The Perdition Score (Sandman Slim 8)
“That’s what I’m going to call my new clothing line.”
“Carnivorous clothes for carnivorous girls.”
She stops plucking and kisses me on the cheek.
“I’m stealing that. It’ll make a good song title for me and Alessa.”
“My pain is your a
rt. Good thing I like you so much.”
“Yes it is, smart guy.”
Fortified with a cup of coffee spiked with Aqua Regia, we go outside to survey the damage.
“Good move parking it right in front of the store so every cop in L.A. can find it,” says Kasabian.
“Give me a break. I’d just been set on fire.”
“Wait till some prick cuts your head off. Then you can tell me about your bad day.”
“Play nice, boys,” says Candy.
She walks around the car.
“Honestly, I’ve seen worse.”
“Not outside a junkyard,” says Kasabian.
“No, really.
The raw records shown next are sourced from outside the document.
Definition extractMatchFromSyn (cat : Category.t) (isNeg : bool) (syn : Synonym.t) : Match :=
  {| category := Category.categoryName cat;
     contentID := Category.categoryID cat;
     synonym := Synonym.name syn;
     language := Category.language cat;
     isNegated := isNeg;
     isExact := Synonym.isExactMatch syn;
     tokenCount := JNumber 0;
     categoryDisplay := None |}.

(** [{...m, tokenCount: v}] *)
Definition with_tokenCount (m : Match) (v : jsval) : Match :=
  {| category := category m;
     contentID := contentID m;
     synonym := synonym m;
     language := language m;
     isNegated := isNegated m;
     isExact := isExact m;
     tokenCount := v;
     categoryDisplay := categoryDisplay m |}.

(** The reducer of [extractNamesToTokenize]. *)
Definition dedupe_step (ac : list string) (curr : string) : list string :=
  if negb (existsb (λ el, bool_decide (toLowerCase el = toLowerCase curr)) ac)
  then ac ++ [curr]
  else ac.

Definition extractNamesToTokenize (cat : Category.t) : list string :=
  fold_left dedupe_step
    (Category.categoryName cat
       :: map Synonym.name (Category.includeSynonyms cat)
       ++ map Synonym.name (Category.excludeSynonyms cat))
    [].

(** The specification's words for the names to send: the texts in
    order, each kept in the casing it is first seen in and dropped when its
    lower-cased form has been seen before. *)
Fixpoint first_seen (seen : list string) (texts : list string) : list string :=
  match texts with
  | [] => []
  | x :: texts' =>
      if bool_decide (toLowerCase x ∈ seen)
      then first_seen seen texts'
      else x :: first_seen (seen ++ [toLowerCase x]) texts'
  end.

(** [tokenizeNameWrap(name)] from its entry to its first [await] or its
    [return]: the state it leaves and where the call stands. *)
Definition tokenizeNameWrap (name : string) (w : world) : world * task :=
  let k := toLowerCase name in
  if truthy (obj_get (tokenCache w) k) then
    (w, Settled (Ok (obj_get (tokenCache w) k)))
  else if truthy (obj_get (fetchQueue w) k) then
    (w, Sleeping name)
  else
    ({| tokenCache := tokenCache w;
        fetchQueue := obj_set (fetchQueue w) k (JBool true);
        tasks := tasks w;
        analyzed := analyzed w ++ [name];
        logged := logged w |},
     Fetching name).

(** The continuation of [tokenizeNameWrap] after [await this.tokenizeName(name)]
    returned [count]. *)
Definition fetched (name : string) (count : nat) (w : world) : world * task :=
  let k := toLowerCase name in
  let cache := obj_set (tokenCache w) k (JNumber (Z.of_nat count)) in
  ({| tokenCache := cache;
      fetchQueue := obj_set (fetchQueue w) k (JBool false);
      tasks := tasks w;
      analyzed := analyzed w;
      logged := logged w |},
   Settled (Ok (obj_get cache k))).

(** [tokenizeName]'s [catch]: log and rethrow; [tokenizeNameWrap] has no
    handler, so the assignments after its [await] are skipped. *)
Definition failed (name : string) (message : string) (w : world) : world * task :=
  ({| tokenCache := tokenCache w;
      fetchQueue := fetchQueue w;
      tasks := tasks w;
      analyzed := analyzed w;
      logged := logged w ++ ["Could not analyze " +:+ name +:+ ". " +:+ message] |},
   Settled (Err message)).

Definition set_task (i : nat) (wt : world * task) : world :=
  {| tokenCache := tokenCache wt.1;
     fetchQueue := fetchQueue wt.1;
     tasks := <[i := wt.2]> (tasks wt.1);
     analyzed := analyzed wt.1;
     logged := logged wt.1 |}.

Definition add_task (wt : world * task) : world :=
  {| tokenCache := tokenCache wt.1;
     fetchQueue := fetchQueue wt.1;
     tasks := tasks wt.1 ++ [wt.2];
     analyzed := analyzed wt.1;
     logged := logged wt.1 |}.

(** One turn of the event loop; [None] when the event cannot happen in [w]. *)
Definition step (e : event) (w : world) : option world :=
  match e with
  | Call name => Some (add_task (tokenizeNameWrap name w))
  | Wake i =>
      match tasks w !! i with
      | Some (Sleeping name) => Some (set_task i (tokenizeNameWrap name w))
      | _ => None
      end
  | Reply i count =>
      match tasks w !! i with
      | Some (Fetching name) => Some (set_task i (fetched name count w))
      | _ => None
      end
  | Failure i message =>
      match tasks w !! i with
      | Some (Fetching name) => Some (set_task i (failed name message w))
      | _ => None
      end
  end.

Fixpoint run (es : list event) (w : world) : option world :=
  match es with
  | [] => Some w
  | e :: es' =>
      match step e w with
      | Some w' => run es' w'
      | None => None
      end
  end.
All it needs is a little Bondo and paint.”
“It needs a last cigarette and a bullet in the head.”
I look at Kasabian, wanting to say something, but I don’t because I know he’s right.
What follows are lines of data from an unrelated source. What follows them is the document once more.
(** * ShARC: GDB instance ingestion, shortest paths and the guardrail

    A shallow embedding of [parse_gdb.py], [build_instance_gdb.py] and
    [conversionguardrail.py], and the properties of the specification
    checked against it.

    Conventions of the embedding.
    - Python exceptions are values of [exn]; a fallible computation
      returns a [result].
    - Python list indexing with an [int] follows [py_index]: a negative
      index counts from the end, anything else outside the list raises
      [IndexError].
    - The floats of the distance matrix are the values [float(w)] of
      integer weights, their sums, and [math.inf]; they are modelled by
      [dnum], an integer or [Inf], with exact addition and comparison
      (which is what IEEE arithmetic does on integers below 2^53).
    - The floats of the guardrail's arc matrices are modelled by
      rationals with exact arithmetic.
    - [int] of a string of digits has no bound on the number of digits
      (the interpreter's optional limit is left out). *)

From Stdlib Require Import ZArith QArith List Bool Lia String Ascii.
From stdpp Require Import base list sets.
Import ListNotations.

(* ================================================================== *)
(** ** Python values shared by the three modules *)

Module Py.

(** The exceptions the modelled code can raise. *)
Inductive exn : Type :=
| IndexError
| TypeError
| KeyError
| ValueError_int                     (* int() of a non-numeric str *)
| ValueError_unreachable (depot : Z) (unreachable : list Z)
| ValueError_empty_max               (* np.max of a zero-size array *)
| ValueError_sample                  (* np.random.choice: sample larger than population *)
| NetworkXPointlessConcept.          (* connectivity of the null graph *)

Inductive result (A : Type) : Type :=
| Ok (a : A)
| Raise (e : exn).
Arguments Ok {A} a.
Arguments Raise {A} e.

Definition bind {A B} (c : result A) (f : A -> result B) : result B :=
  match c with
  | Ok a => f a
  | Raise e => Raise e
  end.

(** [l[i]] resolves the index [i] against a list of length [len]. *)
Definition py_index (len : nat) (i : Z) : option nat :=
  if ((0 <=? i) && (i <? Z.of_nat len))%Z then Some (Z.to_nat i)
  else if ((- Z.of_nat len <=? i) && (i <? 0))%Z then Some (Z.to_nat (i + Z.of_nat len))
  else None.

(** [l[i]] as an expression. *)
Definition getitem {A} (l : list A) (i : Z) : result A :=
  match py_index (length l) i with
  | Some k => match l !! k with Some x => Ok x | None => Raise IndexError end
  | None => Raise IndexError
  end.

(** [l[i] = x] as a statement, returning the updated list. *)
Definition setitem {A} (l : list A) (i : Z) (x : A) : result (list A) :=
  match py_index (length l) i with
  | Some k => Ok (<[k := x]> l)
  | None => Raise IndexError
  end.

(** [range(1, n+1)] *)
Definition range1 (n : Z) : list nat := seq 1 (Z.to_nat n).

End Py.

Import Py.

Notation "'let*' x ':=' c 'in' k" := (Py.bind c (fun x => k))
  (at level 10, x name, c at level 100, k at level 200).

(* ================================================================== *)
(** ** parse_gdb.py: the text format parser

    A [str] is a list of characters; a character is a code point below
    256 (the format's own alphabet: ASCII and the accented capitals of
    [HEADER_RE]).  On these, [\s] and [str.strip] agree on [is_space],
    [\d] is [0-9], and case folding only concerns ASCII letters. *)

Module ParseGdb.

Abbreviation str := (list ascii).

Definition lit (s : string) : str := list_ascii_of_string s.

Definition code (c : ascii) : nat := nat_of_ascii c.

Definition is_space (c : ascii) : bool :=
  let n := code c in
  ((9 <=? n) && (n <=? 13)) || ((28 <=? n) && (n <=? 32)) || (n =? 133) || (n =? 160).

Definition is_digit (c : ascii) : bool :=
  let n := code c in (48 <=? n) && (n <=? 57).

Definition is_upper (c : ascii) : bool :=
  let n := code c in (65 <=? n) && (n <=? 90).

Definition is_lower (c : ascii) : bool :=
  let n := code c in (97 <=? n) && (n <=? 122).

(** The character class [[A-Z_ÁÉÍÓÚÜÑa-z0-9 ]] of [HEADER_RE]. *)
Definition is_keychar (c : ascii) : bool :=
  let n := code c in
  is_upper c || is_lower c || is_digit c || (n =? 95) || (n =? 32) ||
  (n =? 193) || (n =? 201) || (n =? 205) || (n =? 211) || (n =? 218) ||
  (n =? 220) || (n =? 209).

Definition upper_char (c : ascii) : ascii :=
  if is_lower c then ascii_of_nat (code c - 32) else c.

(** [s.upper()] *)
Definition upper (s : str) : str := map upper_char s.

Fixpoint str_eqb (a b : str) : bool :=
  match a, b with
  | [], [] => true
  | x :: a', y :: b' => Ascii.eqb x y && str_eqb a' b'
  | _, _ => false
  end.

(** [s.startswith(p)] *)
Fixpoint startswith (s p : str) : bool :=
  match p, s with
  | [], _ => true
  | y :: p', x :: s' => Ascii.eqb x y && startswith s' p'
  | _ :: _, [] => false
  end.

Fixpoint drop_while (f : ascii -> bool) (s : str) : str :=
  match s with
  | [] => []
  | c :: s' => if f c then drop_while f s' else s
  end.

(** The longest prefix of characters satisfying [f], and the rest. *)
Fixpoint span (f : ascii -> bool) (s : str) : str * str :=
  match s with
  | [] => ([], [])
  | c :: s' => if f c then let '(a, b) := span f s' in (c :: a, b) else ([], s)
  end.

(** [s.lstrip()], [s.rstrip()], [s.strip()] *)
Definition lstrip (s : str) : str := drop_while is_space s.
Definition rstrip (s : str) : str := rev (drop_while is_space (rev s)).
Definition strip (s : str) : str := rstrip (lstrip s).

(** [s.split(tok, 1)[0]]: the text before the first occurrence of
    [tok], all of [s] when there is none. *)
Fixpoint before (tok s : str) : str :=
  match s with
  | [] => []
  | c :: s' => if startswith s tok then [] else c :: before tok s'
  end.

Definition COMMENT_TOKENS : list str := [lit "//"; lit "#"; lit "%"; lit ";"].

Definition is_newline (c : ascii) : bool := code c =? 10.

(** [if tok in s: s = s.split(tok, 1)[0]] for each token in turn,
    then [rstrip("\n")]. *)
Definition strip_comment (line : str) : str :=
  let s := foldl (fun s tok => before tok s) line COMMENT_TOKENS in
  rev (drop_while is_newline (rev s)).

(** [k.strip().upper().replace(" ", "_")] *)
Definition normalize_key (k : str) : str :=
  map (fun c => if code c =? 32 then ascii_of_nat 95 else c) (upper (strip k)).

(** A header value: an [int] or a [str]. *)
Inductive value : Type :=
| VInt (z : Z)
| VStr (s : str).

Definition digit_val (c : ascii) : Z := Z.of_nat (code c - 48).

(** [int(s)] for a string of decimal digits. *)
Definition int_of_digits (s : str) : Z :=
  foldl (fun acc c => (10 * acc + digit_val c)%Z) 0%Z s.

Definition all_digits (s : str) : bool :=
  match s with
  | [] => false
  | _ => forallb is_digit s
  end.

(** [v = v.strip(); int(v) if re.fullmatch(r"-?\d+", v) else v] *)
Definition coerce_value (v : str) : value :=
  let v := strip v in
  match v with
  | c :: ds =>
      if (code c =? 45) && all_digits ds then VInt (- int_of_digits ds)
      else if all_digits v then VInt (int_of_digits v)
      else VStr v
  | [] => VStr v
  end.

(** [re.search]: the match at the leftmost position that has one. *)
Fixpoint search {A} (m : str -> option A) (s : str) : option A :=
  match m s with
  | Some r => Some r
  | None => match s with
            | [] => None
            | _ :: s' => search m s'
            end
  end.

(** [PAIR_RE = \(\s*(\d+)\s*,\s*(\d+)\s*\)] anchored at the head of [s];
    the two groups.  Spaces, digits and the punctuation are disjoint
    classes, so the greedy match is the only one. *)
Definition pair_at (s : str) : option (str * str) :=
  match s with
  | c :: s1 =>
      if code c =? 40 then
        let '(d1, s2) := span is_digit (lstrip s1) in
        match d1, lstrip s2 with
        | _ :: _, c2 :: s3 =>
            if code c2 =? 44 then
              let '(d2, s4) := span is_digit (lstrip s3) in
              match d2, lstrip s4 with
              | _ :: _, c3 :: _ => if code c3 =? 41 then Some (d1, d2) else None
              | _, _ => None
              end
            else None
        | _, _ => None
        end
      else None
  | [] => None
  end.

(** [kw\s*(\d+)] with [re.IGNORECASE], anchored at the head of [s];
    [kw] is given in upper case. *)
Definition keyword_at (kw : str) (s : str) : option str :=
  if startswith (upper (firstn (length kw) s)) kw then
    let '(ds, _) := span is_digit (lstrip (skipn (length kw) s)) in
    match ds with
    | _ :: _ => Some ds
    | [] => None
    end
  else None.

Definition PAIR_RE_search (line : str) : option (str * str) := search pair_at line.
Definition COST_RE_search (line : str) : option str := search (keyword_at (lit "COSTE")) line.
Definition DEM_RE_search (line : str) : option str := search (keyword_at (lit "DEMANDA")) line.

(** [HEADER_RE = ^\s*([A-Z_ÁÉÍÓÚÜÑa-z0-9 ]+)\s*:\s*(.*?)\s*$] matched
    against a line (which holds no newline): the two groups.  The
    colon of a match is the first colon of the line.  With [w] the
    leading white space: the key is the longest run of key characters
    after [w], followed by white space only up to the colon; when the
    colon follows [w] at once, the key can only be one space given
    back by [w].  The value group is the rest of the line without the
    white space around it. *)
Definition HEADER_RE_match (line : str) : option (str * str) :=
  let '(w, rest) := span is_space line in
  let '(k, rest2) := span is_keychar rest in
  match k with
  | _ :: _ =>
      match lstrip rest2 with
      | c :: v => if code c =? 58 then Some (k, strip v) else None
      | [] => None
      end
  | [] =>
      match rest with
      | c :: v =>
          if (code c =? 58) && existsb (fun x => code x =? 32) w
          then Some ([ascii_of_nat 32], strip v) else None
      | [] => None
      end
  end.

(** [str.splitlines()]: the line boundaries below 256 are
    LF, VT, FF, CR, CR LF, FS, GS, RS and NEL. *)
Definition is_linebreak (c : ascii) : bool :=
  let n := code c in
  ((10 <=? n) && (n <=? 13)) || ((28 <=? n) && (n <=? 30)) || (n =? 133).

Fixpoint splitlines_from (cur : str) (s : str) : list str :=
  match s with
  | [] => match cur with [] => [] | _ => [rev cur] end
  | c :: rest =>
      if code c =? 13 then
        match rest with
        | c2 :: rest2 =>
            if code c2 =? 10 then rev cur :: splitlines_from [] rest2
            else rev cur :: splitlines_from [] rest
        | [] => rev cur :: splitlines_from [] rest
        end
      else if is_linebreak c then rev cur :: splitlines_from [] rest
      else splitlines_from (c :: cur) rest
  end.

Definition splitlines (s : str) : list str := splitlines_from [] s.

(** An element of [required_edges]. *)
Record edge : Type := {
  u : Z; v : Z; cost : Z; demand : Z; required : bool
}.

(** [meta], a [dict] from normalized keys to values, in insertion order. *)
Abbreviation dict := (list (str * value)).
The top of the hood is partially caved in where the angel smashed it with her fists. The front bumper is bent into a V-shape, maybe by the angel’s boot, maybe by hitting the other cars. Both headlights are smashed and both front fenders are crumpled back on themselves. There’s a puddle under the engine where something is leaking. And the passenger-side mirror is missing. I’m amazed the damned thing held together long enough to drive home.
“I guess that angel was mad,” says Candy.
“She wasn’t happy to be there.”
“Can you get it fixed?”
“In theory. But how much is it going to cost? And how long will it take? I need wheels these days.”
“You need a babysitter and a Valium,” says Kasabian.
I pull a crumpled piece of paper from my pocket and show it to Candy.
“Oh yeah. I got this too.”
“A ticket? You’re actually contemplating paying a ticket?” she says.
Kasabian shakes his head.
“What happened to you, man? When did you turn into such a pussy?”
I run a hand over the dented hood.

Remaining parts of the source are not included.